• WHAT TO DO
Entries follow. Give back exactly the lines starting at the one containing "rewrite !gw_bind_run. destruct (handleOnlyIfCached" and ending at the one containing "unfold handleServiceWorkerRegistration. rewrite", and no other lines.

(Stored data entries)
########################################

(* ===== verification/GatewayCache.v ===== *)
(** Conditional requests to the gateway: a client that sends back the tag of a
    response is told that nothing changed. *)
From Stdlib Require Import ZArith Lia Ascii String.
From stdpp Require Import base list strings gmap.
From S2P Require Import Prelude GoStrings GoPath ConfigTypes GC Hostname Etag GwWriter Gateway GatewaySafety.

Local Open Scope Z_scope.

(** ** Formats are made of characters that may stand in a tag *)

Lemma all_chars_app p a b : all_chars p (a +:+ b) = all_chars p a && all_chars p b.
Proof. induction a as [|x a IH]; [done|]. rewrite string_app_cons. simpl. by rewrite IH, andb_assoc. Qed.

Lemma all_chars_split p sep s : all_chars p s = true -> Forall (fun x => all_chars p x = true) (split_on sep s).
Proof.
  induction s as [|c s IH]; intros Hs; simpl in *; [by repeat constructor|]. apply andb_true_iff in Hs as [Hc Hs].
  specialize (IH Hs). destruct (Ascii.eqb c sep); [by constructor|].
  destruct (split_on sep s) as [|y l]; constructor; simpl; rewrite ?Hc; try done; by apply Forall_cons in IH as [].
Qed.

Lemma last_elem {A} (l : list A) d (P : A -> Prop) : P d -> Forall P l -> P (List.last l d).
Proof. intros Hd Hl. induction Hl as [|x l Hx Hl IH]; [done|]. by destruct l. Qed.

Lemma last_part_chars p s : all_chars p s = true -> all_chars p (last_part s) = true.
Proof.
  intros Hs. unfold last_part. apply (last_elem _ _ (fun x => all_chars p x = true)); [done|].
  apply all_chars_split. apply (last_elem _ _ (fun x => all_chars p x = true)); [done|]. by apply all_chars_split.
Qed.

Lemma token_etag c : isTokenChar c = true -> etag_char c = true.
Proof. destruct c as [[] [] [] [] [] [] [] []]; by vm_compute. Qed.

Lemma consumeToken_spec s a b : consumeToken s = (a, b) -> s = a +:+ b /\ all_chars etag_char a = true.
Proof.
  revert a b. induction s as [|c s IH]; intros a b; simpl; [by intros [= <- <-]|].
  destruct (isTokenChar c) eqn:E; [|by intros [= <- <-]].
  destruct (consumeToken s) as [a' b']. intros [= <- <-]. destruct (IH _ _ eq_refl) as [-> Ha].
  split; [done|]. simpl. by rewrite token_etag.
Qed.

Lemma media_type_chars s : checkMediaTypeDisposition s = None -> all_chars etag_char s = true.
Proof.
  unfold checkMediaTypeDisposition. destruct (consumeToken s) as [t rest] eqn:E1.
  destruct (consumeToken_spec _ _ _ E1) as [-> Ht]. case_decide; [done|]. rewrite all_chars_app, Ht.
  destruct rest as [|c rest]; [done|]. destruct (Ascii.eqb_spec c "/") as [->|]; [|done].
  destruct (consumeToken rest) as [u rest'] eqn:E2. destruct (consumeToken_spec _ _ _ E2) as [-> Hu].
  cbn [negb]. case_decide; [done|]. case_decide as Hr; [|done]. subst rest'. intros _. cbn [all_chars].
  by rewrite string_app_nil, Hu.
Qed.

Section Cache.
Context `{HostEnv, GwEnv}.

Lemma accept_chars l f ps : accept_format l = inl (f, ps) -> all_chars etag_char f = true.
Proof.
  induction l as [|a l IH]; simpl; [by intros [= <- _]|]. case_match; [|done]. unfold ParseMediaType.
  destruct (checkMediaTypeDisposition _) eqn:E; [done|]. case_match; [|done]. intros [= <- _].
  by apply media_type_chars.
Qed.

Lemma format_chars r f ps : customResponseFormat r = inl (f, ps) -> all_chars etag_char f = true.
Proof.
  unfold customResponseFormat, format_param. repeat case_decide; try (by intros [= <- _]). apply accept_chars.
Qed.

(** The tags as the specification prints them. *)
Lemma getEtag_tag r c : exists t, tag_ok (false, t) = true /\ getEtag r c = print_tag (false, t) /\
  "W/" +:+ getEtag r c = print_tag (true, t).
Proof.
  unfold getEtag, format_etag. eexists. split; [|split; reflexivity].
  unfold tag_ok. cbn [snd]. rewrite all_chars_app, cid_String_chars. cbn [andb].
  destruct (customResponseFormat r) as [[f ps]|] eqn:E; case_decide; try done.
  rewrite all_chars_app, last_part_chars; [done|]. by eapply format_chars.
Qed.

Lemma getDirListingEtag_tag c : exists t, tag_ok (false, t) = true /\ getDirListingEtag c = print_tag (false, t).
Proof.
  exists ("DirIndex-" +:+ AssetHash +:+ "_CID-" +:+ cid_String c). split; [|reflexivity]. unfold tag_ok. cbn [snd].
  by rewrite !all_chars_app, AssetHash_chars, cid_String_chars.
Qed.

Lemma print_tag_weak w w' t : etagWeakMatch (print_tag (w, t)) (print_tag (w', t)) = true.
Proof.
  assert (E : forall b, TrimPrefix (print_tag (b, t)) "W/" = quoted t).
  { intros []; [apply TrimPrefix_app|done]. }
  unfold etagWeakMatch. rewrite !E. apply String.eqb_refl.
Qed.

Lemma tag_revalidates r c e : e ∈ tags_of r c -> e <> getDagIndexEtag c ->
  e <> "" /\ etagMatch e (getEtag r c) (getDirListingEtag c) = true.
Proof.
  intros He Hd. destruct (getEtag_tag r c) as (t & Ht & E1 & E2). destruct (getDirListingEtag_tag c) as (u & Hu & E3).
  assert (Hm : forall b x y, tag_ok (b, x) = true -> tag_matches (getEtag r c) (b, x) || tag_matches (getDirListingEtag c) (b, x) = true ->
    y = print_tag (b, x) -> y <> "" /\ etagMatch y (getEtag r c) (getDirListingEtag c) = true).
  { intros b x y Hx Hmt ->. split; [by destruct b|].
    rewrite <- (string_app_nil (print_tag (b, x))), etagMatch_tag by done. by rewrite Hmt. }
  unfold tags_of in He. rewrite !elem_of_cons in He. destruct He as [-> | [-> | [-> | [-> | He]]]];
    [| | |done|by apply not_elem_of_nil in He].
  - apply (Hm false t); [done| |done]. unfold tag_matches. by rewrite E1, print_tag_weak.
  - apply (Hm true t); [done| |done]. unfold tag_matches. by rewrite E1, print_tag_weak.
  - apply (Hm false u); [done| |done]. unfold tag_matches. by rewrite E3, print_tag_weak, orb_true_r.
Qed.

(** ** The request with a condition *)

Definition with_header (k v : string) (r : HTTPRequest) : HTTPRequest :=
  MkHTTP (req r) (Method r) (RequestURI r) (<[k := [v]]> (Header r)) (Body r) (Ctx r).

Section Same.
Context (e : string) (r : HTTPRequest).
Let r' : HTTPRequest := with_header "If-None-Match" e r.

Lemma same_values k : k <> "If-None-Match" -> Header_Values r' k = Header_Values r k.
Proof. intros Hk. unfold Header_Values. cbn. by rewrite lookup_insert_ne. Qed.

Lemma same_get k : k <> "If-None-Match" -> Header_Get r' k = Header_Get r k.
Proof. intros Hk. unfold Header_Get. by rewrite same_values. Qed.

Lemma same_format : customResponseFormat r' = customResponseFormat r.
Proof. unfold customResponseFormat. by rewrite same_values. Qed.

Lemma same_etag : getEtag r' = getEtag r.
Proof. unfold getEtag. by rewrite same_format. Qed.

Lemma same_rules root u rules : rules_loop r' root u rules = rules_loop r root u rules.
Proof.
  induction rules as [|rule rules IH]; [done|]. cbn [rules_loop]. rewrite IH.
  unfold serve4xx, addCacheControlHeaders. by rewrite same_etag.
Qed.

Lemma bind_ext {A B} (m : M A) (f g : A -> M B) w : (forall a w, f a w = g a w) -> (m ≫= f) w = (m ≫= g) w.
Proof. intros E. unfold mbind, M_bind. destruct (m w) as [[a|m'] w']; [apply E|done]. Qed.

Lemma bind_ext_l {A B} (m n : M A) (f : A -> M B) w : m w = n w -> (m ≫= f) w = (n ≫= f) w.
Proof. intros E. unfold mbind, M_bind. by rewrite E. Qed.

Lemma same_redirects p w : serveRedirectsIfPresent r' p w = serveRedirectsIfPresent r p w.
Proof.
  apply bind_ext. intros [rf|] w1; [|done]. apply bind_ext. intros [rules|] w2; [|done]. apply bind_ext_l.
  unfold handleRedirectsFileRules. cbv zeta. destruct (_ <? _)%nat; [|done]. by rewrite same_rules.
Qed.

Lemma same_legacy p : serveLegacy404IfPresent r' p = serveLegacy404IfPresent r p.
Proof. unfold serveLegacy404IfPresent, searchUpTreeFor404. by rewrite same_values. Qed.

Lemma same_resolution f p w : handlePathResolution r' f p w = handlePathResolution r f p w.
Proof.
  apply bind_ext. intros [rp|err] w1; [done|]. rewrite same_legacy. change (hasOriginIsolation r') with (hasOriginIsolation r).
  destruct err; try done; destruct (isUnixfsResponseFormat f); try done; destruct (hasOriginIsolation r); try done;
    apply bind_ext_l, same_redirects.
Qed.

Lemma same_cached p : handleOnlyIfCached r' p = handleOnlyIfCached r p.
Proof. unfold handleOnlyIfCached. by rewrite same_get. Qed.
End Same.

(** ** The part of the handler before the condition *)

(** Up to the resolution of the path; [None] when the request was answered. *)
Definition front (r : HTTPRequest) : M (option (string * gmap string string * Resolved * string)) :=
  match handleUnsupportedHeaders r with
  | Some e => webRequestError e;; mret None
  | None =>
      handled ← handleProtocolHandlerRedirect r;
      if (handled : bool) then mret None else
      match handleServiceWorkerRegistration r with
      | Some e => webRequestError e;; mret None
      | None =>
          handled ← handleOnlyIfCached r (URL_Path r);
          if (handled : bool) then mret None else
          handled ← handleSuperfluousNamespace r (URL_Path r);
          if (handled : bool) then mret None else
          match customResponseFormat r with
          | inr e => webError "error while processing the Accept header" (Some e) 400;; mret None
          | inl (f, ps) =>
              p ← handlePathResolution r f (URL_Path r);
              mret (match p with Some (rp, q) => Some (f, ps, rp, q) | None => None end)
          end
      end
  end.

Definition back (c : GatewayConfig) (r : HTTPRequest) (x : option (string * gmap string string * Resolved * string)) : M unit :=
  match x with
  | None => skip
  | Some (f, ps, rp, q) =>
      if notModified r (rp_cid rp) then WriteHeader 304 else serveResolved c r f ps rp q
  end.

Lemma gw_bind_run {A B} (m : M A) (f : A -> M B) w :
  (m ≫= f) w = match m w with (Ret a, w1) => f a w1 | (Panic e, w1) => (Panic e, w1) end.
Proof. done. Qed.

Lemma webError_unit m e k w : exists w', webError m e k w = (Ret tt, w').
Proof.
  unfold webError, webErrorWithCode, http_Error, mbind, M_bind, Write. cbn -[send].
  match goal with |- context [send ?a ?b] => destruct (send a b) end. by eexists.
Qed.

Lemma getOrHead_front c r w : getOrHeadHandler c r w = (front r ≫= back c r) w.
Proof.
  unfold getOrHeadHandler, front. destruct (handleUnsupportedHeaders r) as [e|].
  { rewrite !gw_bind_run. destruct (webError_unit (re_Message e) (re_Err e) (re_StatusCode e) w) as [w' E].
    unfold webRequestError. by rewrite E. }
  rewrite !gw_bind_run. destruct (handleProtocolHandlerRedirect r w) as [[[]|] w1]; [done| |done].
  destruct (handleServiceWorkerRegistration r) as [e|].
  { rewrite !gw_bind_run. destruct (webError_unit (re_Message e) (re_Err e) (re_StatusCode e) w1) as [w' E].
    unfold webRequestError. by rewrite E. }
  rewrite !gw_bind_run. destruct (handleOnlyIfCached r (URL_Path r) w1) as [[[]|] w2]; [done| |done].
  rewrite !gw_bind_run. destruct (handleSuperfluousNamespace r (URL_Path r) w2) as [[[]|] w3]; [done| |done].
  destruct (customResponseFormat r) as [[f ps]|e].
  - rewrite !gw_bind_run. by destruct (handlePathResolution r f (URL_Path r) w3) as [[[[rp q]|]|] w4].
  - rewrite !gw_bind_run. destruct (webError_unit "error while processing the Accept header" (Some e) 400 w3) as [w' E].
    by rewrite E.
Qed.

Lemma front_same e r w : front (with_header "If-None-Match" e r) w = front r w.
Proof.
  unfold front. unfold handleUnsupportedHeaders. rewrite same_get by done.
  destruct (decide (Header_Get r "X-Ipfs-Gateway-Prefix" <> "")); [done|]. apply bind_ext. intros [] w1; [done|].
  unfold handleServiceWorkerRegistration. rewrite same_get by done. change (URL_Path (with_header _ e r)) with (URL_Path r).
  destruct (_ && _); [done|]. rewrite same_cached. apply bind_ext. intros [] w2; [done|].
  apply bind_ext. intros [] w3; [done|]. rewrite same_format. destruct (customResponseFormat r) as [[f ps]|]; [|done].
  apply bind_ext_l, same_resolution.
Qed.

(** *** It is silent when it lets the request through *)

Definition silent (w w' : W) : Prop := status w' = status w /\ hdr w' = hdr w /\ sent w' = sent w.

########################################

• TASK SOLUTION
  rewrite !gw_bind_run. destruct (handleOnlyIfCached r (URL_Path r) w1) as [[[]|] w2]; [done| |done].
  rewrite !gw_bind_run. destruct (handleSuperfluousNamespace r (URL_Path r) w2) as [[[]|] w3]; [done| |done].
  destruct (customResponseFormat r) as [[f ps]|e].
  - rewrite !gw_bind_run. by destruct (handlePathResolution r f (URL_Path r) w3) as [[[[rp q]|]|] w4].
  - rewrite !gw_bind_run. destruct (webError_unit "error while processing the Accept header" (Some e) 400 w3) as [w' E].
    by rewrite E.
Qed.

Lemma front_same e r w : front (with_header "If-None-Match" e r) w = front r w.
Proof.
  unfold front. unfold handleUnsupportedHeaders. rewrite same_get by done.
  destruct (decide (Header_Get r "X-Ipfs-Gateway-Prefix" <> "")); [done|]. apply bind_ext. intros [] w1; [done|].
  unfold handleServiceWorkerRegistration. rewrite same_get by done. change (URL_Path (with_header _ e r)) with (URL_Path r).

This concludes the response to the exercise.